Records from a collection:

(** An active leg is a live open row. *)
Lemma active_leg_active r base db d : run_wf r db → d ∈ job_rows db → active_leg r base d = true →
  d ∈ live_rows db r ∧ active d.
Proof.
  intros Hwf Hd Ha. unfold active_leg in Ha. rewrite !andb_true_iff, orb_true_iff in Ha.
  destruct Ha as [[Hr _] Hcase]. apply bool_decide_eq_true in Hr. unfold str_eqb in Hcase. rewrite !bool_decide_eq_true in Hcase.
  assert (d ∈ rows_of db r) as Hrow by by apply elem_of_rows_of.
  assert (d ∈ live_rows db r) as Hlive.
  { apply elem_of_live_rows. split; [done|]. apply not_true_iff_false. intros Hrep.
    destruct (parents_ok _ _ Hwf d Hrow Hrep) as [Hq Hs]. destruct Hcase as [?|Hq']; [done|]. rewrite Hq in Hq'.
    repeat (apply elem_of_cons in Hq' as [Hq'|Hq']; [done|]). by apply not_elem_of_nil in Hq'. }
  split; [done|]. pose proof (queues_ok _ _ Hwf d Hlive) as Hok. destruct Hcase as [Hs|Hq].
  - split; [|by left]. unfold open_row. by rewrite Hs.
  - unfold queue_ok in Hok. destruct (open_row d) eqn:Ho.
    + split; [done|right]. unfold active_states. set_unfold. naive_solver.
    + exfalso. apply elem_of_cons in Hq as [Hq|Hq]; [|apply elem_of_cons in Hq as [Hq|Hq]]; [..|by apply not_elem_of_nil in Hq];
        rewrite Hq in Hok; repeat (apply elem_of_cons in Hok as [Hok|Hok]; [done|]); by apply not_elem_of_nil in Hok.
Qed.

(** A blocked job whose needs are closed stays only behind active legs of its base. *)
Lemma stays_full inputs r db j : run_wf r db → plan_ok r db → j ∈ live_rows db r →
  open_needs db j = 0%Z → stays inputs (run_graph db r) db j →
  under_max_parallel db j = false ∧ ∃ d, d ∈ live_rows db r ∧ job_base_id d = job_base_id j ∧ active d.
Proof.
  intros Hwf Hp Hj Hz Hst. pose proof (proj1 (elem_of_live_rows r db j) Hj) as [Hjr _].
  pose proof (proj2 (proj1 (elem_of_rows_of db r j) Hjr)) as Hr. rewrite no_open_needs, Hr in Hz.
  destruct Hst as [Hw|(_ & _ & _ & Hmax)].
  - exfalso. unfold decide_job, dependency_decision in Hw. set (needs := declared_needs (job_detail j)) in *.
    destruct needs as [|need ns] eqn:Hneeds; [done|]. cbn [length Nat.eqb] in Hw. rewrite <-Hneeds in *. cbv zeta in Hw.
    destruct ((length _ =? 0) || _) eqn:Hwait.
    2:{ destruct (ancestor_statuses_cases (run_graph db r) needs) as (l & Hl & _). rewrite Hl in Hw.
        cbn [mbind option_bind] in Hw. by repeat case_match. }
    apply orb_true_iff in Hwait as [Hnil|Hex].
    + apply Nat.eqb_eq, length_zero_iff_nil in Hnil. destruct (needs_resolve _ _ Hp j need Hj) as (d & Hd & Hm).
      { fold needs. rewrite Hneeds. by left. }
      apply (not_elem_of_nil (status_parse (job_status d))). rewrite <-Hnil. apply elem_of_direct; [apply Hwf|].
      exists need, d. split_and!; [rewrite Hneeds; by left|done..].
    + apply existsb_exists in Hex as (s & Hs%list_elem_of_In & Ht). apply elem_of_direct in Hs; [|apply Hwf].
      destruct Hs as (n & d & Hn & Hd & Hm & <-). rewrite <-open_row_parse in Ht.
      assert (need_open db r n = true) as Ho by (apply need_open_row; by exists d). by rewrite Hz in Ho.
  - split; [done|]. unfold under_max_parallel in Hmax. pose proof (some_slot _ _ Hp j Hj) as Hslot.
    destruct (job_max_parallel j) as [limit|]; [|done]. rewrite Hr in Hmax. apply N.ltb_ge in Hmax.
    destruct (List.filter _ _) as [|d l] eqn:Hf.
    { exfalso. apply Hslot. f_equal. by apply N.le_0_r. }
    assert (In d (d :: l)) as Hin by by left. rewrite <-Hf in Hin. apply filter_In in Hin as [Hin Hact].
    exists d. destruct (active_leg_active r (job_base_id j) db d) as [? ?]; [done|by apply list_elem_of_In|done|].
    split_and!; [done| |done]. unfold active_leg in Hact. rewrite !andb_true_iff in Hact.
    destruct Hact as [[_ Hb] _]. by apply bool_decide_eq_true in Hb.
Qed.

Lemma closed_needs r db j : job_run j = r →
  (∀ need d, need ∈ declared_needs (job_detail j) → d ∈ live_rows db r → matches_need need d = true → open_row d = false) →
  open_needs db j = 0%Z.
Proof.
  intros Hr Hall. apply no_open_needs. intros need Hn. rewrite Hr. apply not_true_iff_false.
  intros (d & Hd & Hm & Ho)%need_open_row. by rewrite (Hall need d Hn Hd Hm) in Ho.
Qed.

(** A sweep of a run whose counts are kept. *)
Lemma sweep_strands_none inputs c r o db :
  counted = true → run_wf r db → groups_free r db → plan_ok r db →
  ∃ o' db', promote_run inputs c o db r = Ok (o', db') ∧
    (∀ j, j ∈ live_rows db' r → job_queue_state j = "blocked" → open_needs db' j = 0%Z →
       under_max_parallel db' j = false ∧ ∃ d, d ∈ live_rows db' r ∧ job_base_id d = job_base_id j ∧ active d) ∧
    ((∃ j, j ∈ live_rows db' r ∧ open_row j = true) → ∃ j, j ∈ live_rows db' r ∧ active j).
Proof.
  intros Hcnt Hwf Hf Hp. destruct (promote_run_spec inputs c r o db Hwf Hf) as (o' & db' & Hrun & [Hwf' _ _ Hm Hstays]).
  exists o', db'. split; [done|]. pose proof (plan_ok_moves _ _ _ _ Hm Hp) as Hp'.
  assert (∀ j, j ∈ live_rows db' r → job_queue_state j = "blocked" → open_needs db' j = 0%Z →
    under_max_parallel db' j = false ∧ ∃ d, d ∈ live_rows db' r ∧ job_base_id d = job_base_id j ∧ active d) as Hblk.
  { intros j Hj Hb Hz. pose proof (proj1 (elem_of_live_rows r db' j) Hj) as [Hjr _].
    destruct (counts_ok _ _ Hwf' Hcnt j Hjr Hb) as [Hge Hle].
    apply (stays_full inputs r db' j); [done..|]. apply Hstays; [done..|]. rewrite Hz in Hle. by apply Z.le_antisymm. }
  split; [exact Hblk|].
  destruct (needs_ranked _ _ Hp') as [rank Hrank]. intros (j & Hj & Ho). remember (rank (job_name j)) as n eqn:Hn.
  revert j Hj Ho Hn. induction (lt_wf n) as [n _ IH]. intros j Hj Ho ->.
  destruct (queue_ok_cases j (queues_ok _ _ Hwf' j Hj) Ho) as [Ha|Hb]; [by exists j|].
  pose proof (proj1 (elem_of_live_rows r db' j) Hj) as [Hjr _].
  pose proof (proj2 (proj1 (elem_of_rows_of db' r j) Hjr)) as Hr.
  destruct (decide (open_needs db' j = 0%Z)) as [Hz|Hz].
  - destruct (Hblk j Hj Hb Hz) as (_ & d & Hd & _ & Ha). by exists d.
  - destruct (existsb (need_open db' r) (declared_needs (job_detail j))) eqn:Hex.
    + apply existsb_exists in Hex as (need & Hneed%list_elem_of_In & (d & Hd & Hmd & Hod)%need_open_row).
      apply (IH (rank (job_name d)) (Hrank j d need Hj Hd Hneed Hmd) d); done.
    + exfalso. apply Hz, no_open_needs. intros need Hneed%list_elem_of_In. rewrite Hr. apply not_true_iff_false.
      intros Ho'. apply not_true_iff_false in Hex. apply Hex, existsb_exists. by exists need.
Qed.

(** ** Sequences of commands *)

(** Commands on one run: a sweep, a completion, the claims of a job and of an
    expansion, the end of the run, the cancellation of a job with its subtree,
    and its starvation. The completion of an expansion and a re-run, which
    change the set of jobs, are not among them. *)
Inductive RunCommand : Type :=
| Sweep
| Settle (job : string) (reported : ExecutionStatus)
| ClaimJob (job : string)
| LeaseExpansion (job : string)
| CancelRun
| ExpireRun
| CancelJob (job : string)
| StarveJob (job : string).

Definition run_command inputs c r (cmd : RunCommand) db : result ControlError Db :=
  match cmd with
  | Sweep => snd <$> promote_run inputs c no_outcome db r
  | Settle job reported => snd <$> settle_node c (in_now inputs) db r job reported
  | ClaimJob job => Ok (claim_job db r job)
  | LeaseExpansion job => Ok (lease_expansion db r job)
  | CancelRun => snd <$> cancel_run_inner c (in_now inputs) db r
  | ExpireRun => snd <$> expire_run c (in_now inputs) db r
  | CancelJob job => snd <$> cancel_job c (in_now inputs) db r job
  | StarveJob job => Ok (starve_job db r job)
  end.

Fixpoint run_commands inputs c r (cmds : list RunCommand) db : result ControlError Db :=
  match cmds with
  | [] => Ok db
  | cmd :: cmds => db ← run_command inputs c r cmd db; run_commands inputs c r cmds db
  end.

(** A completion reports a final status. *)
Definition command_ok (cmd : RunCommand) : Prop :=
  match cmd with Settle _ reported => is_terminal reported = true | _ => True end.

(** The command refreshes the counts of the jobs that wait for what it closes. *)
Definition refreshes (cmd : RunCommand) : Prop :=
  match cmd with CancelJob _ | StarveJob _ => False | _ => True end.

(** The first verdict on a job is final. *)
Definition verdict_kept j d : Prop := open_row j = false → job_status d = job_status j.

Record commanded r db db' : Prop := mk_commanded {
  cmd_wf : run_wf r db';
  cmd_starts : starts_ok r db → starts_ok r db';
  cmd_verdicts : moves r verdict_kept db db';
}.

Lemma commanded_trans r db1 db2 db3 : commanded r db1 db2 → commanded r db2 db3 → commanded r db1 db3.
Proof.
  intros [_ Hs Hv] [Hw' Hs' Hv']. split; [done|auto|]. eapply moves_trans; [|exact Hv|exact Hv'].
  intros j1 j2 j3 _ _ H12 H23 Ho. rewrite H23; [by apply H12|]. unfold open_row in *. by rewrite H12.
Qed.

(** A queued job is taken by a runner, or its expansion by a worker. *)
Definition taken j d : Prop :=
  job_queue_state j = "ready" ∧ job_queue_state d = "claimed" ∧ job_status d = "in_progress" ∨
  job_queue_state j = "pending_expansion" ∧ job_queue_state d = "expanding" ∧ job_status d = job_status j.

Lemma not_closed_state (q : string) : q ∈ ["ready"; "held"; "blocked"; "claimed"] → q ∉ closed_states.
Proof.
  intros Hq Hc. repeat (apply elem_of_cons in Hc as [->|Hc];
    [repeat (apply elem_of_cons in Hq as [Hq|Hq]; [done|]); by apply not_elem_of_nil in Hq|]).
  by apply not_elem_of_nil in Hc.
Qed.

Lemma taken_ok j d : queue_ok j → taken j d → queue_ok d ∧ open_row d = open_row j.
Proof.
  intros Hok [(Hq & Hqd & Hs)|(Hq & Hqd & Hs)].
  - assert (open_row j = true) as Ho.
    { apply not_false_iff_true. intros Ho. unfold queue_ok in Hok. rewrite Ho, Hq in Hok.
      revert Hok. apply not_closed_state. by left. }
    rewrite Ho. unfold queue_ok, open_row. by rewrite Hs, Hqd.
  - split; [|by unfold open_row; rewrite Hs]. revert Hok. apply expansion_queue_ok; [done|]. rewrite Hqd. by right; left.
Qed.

## To do
Each line of the records, from the opening one through the line holding "open_needs db j = 0%Z →", should be restated word for word, with nothing else in the answer.

## Written response
(** An active leg is a live open row. *)
Lemma active_leg_active r base db d : run_wf r db → d ∈ job_rows db → active_leg r base d = true →
  d ∈ live_rows db r ∧ active d.
Proof.
  intros Hwf Hd Ha. unfold active_leg in Ha. rewrite !andb_true_iff, orb_true_iff in Ha.
  destruct Ha as [[Hr _] Hcase]. apply bool_decide_eq_true in Hr. unfold str_eqb in Hcase. rewrite !bool_decide_eq_true in Hcase.
  assert (d ∈ rows_of db r) as Hrow by by apply elem_of_rows_of.
  assert (d ∈ live_rows db r) as Hlive.
  { apply elem_of_live_rows. split; [done|]. apply not_true_iff_false. intros Hrep.
    destruct (parents_ok _ _ Hwf d Hrow Hrep) as [Hq Hs]. destruct Hcase as [?|Hq']; [done|]. rewrite Hq in Hq'.
    repeat (apply elem_of_cons in Hq' as [Hq'|Hq']; [done|]). by apply not_elem_of_nil in Hq'. }
  split; [done|]. pose proof (queues_ok _ _ Hwf d Hlive) as Hok. destruct Hcase as [Hs|Hq].
  - split; [|by left]. unfold open_row. by rewrite Hs.
  - unfold queue_ok in Hok. destruct (open_row d) eqn:Ho.
    + split; [done|right]. unfold active_states. set_unfold. naive_solver.
    + exfalso. apply elem_of_cons in Hq as [Hq|Hq]; [|apply elem_of_cons in Hq as [Hq|Hq]]; [..|by apply not_elem_of_nil in Hq];
        rewrite Hq in Hok; repeat (apply elem_of_cons in Hok as [Hok|Hok]; [done|]); by apply not_elem_of_nil in Hok.
Qed.

(** A blocked job whose needs are closed stays only behind active legs of its base. *)
Lemma stays_full inputs r db j : run_wf r db → plan_ok r db → j ∈ live_rows db r →
  open_needs db j = 0%Z → stays inputs (run_graph db r) db j →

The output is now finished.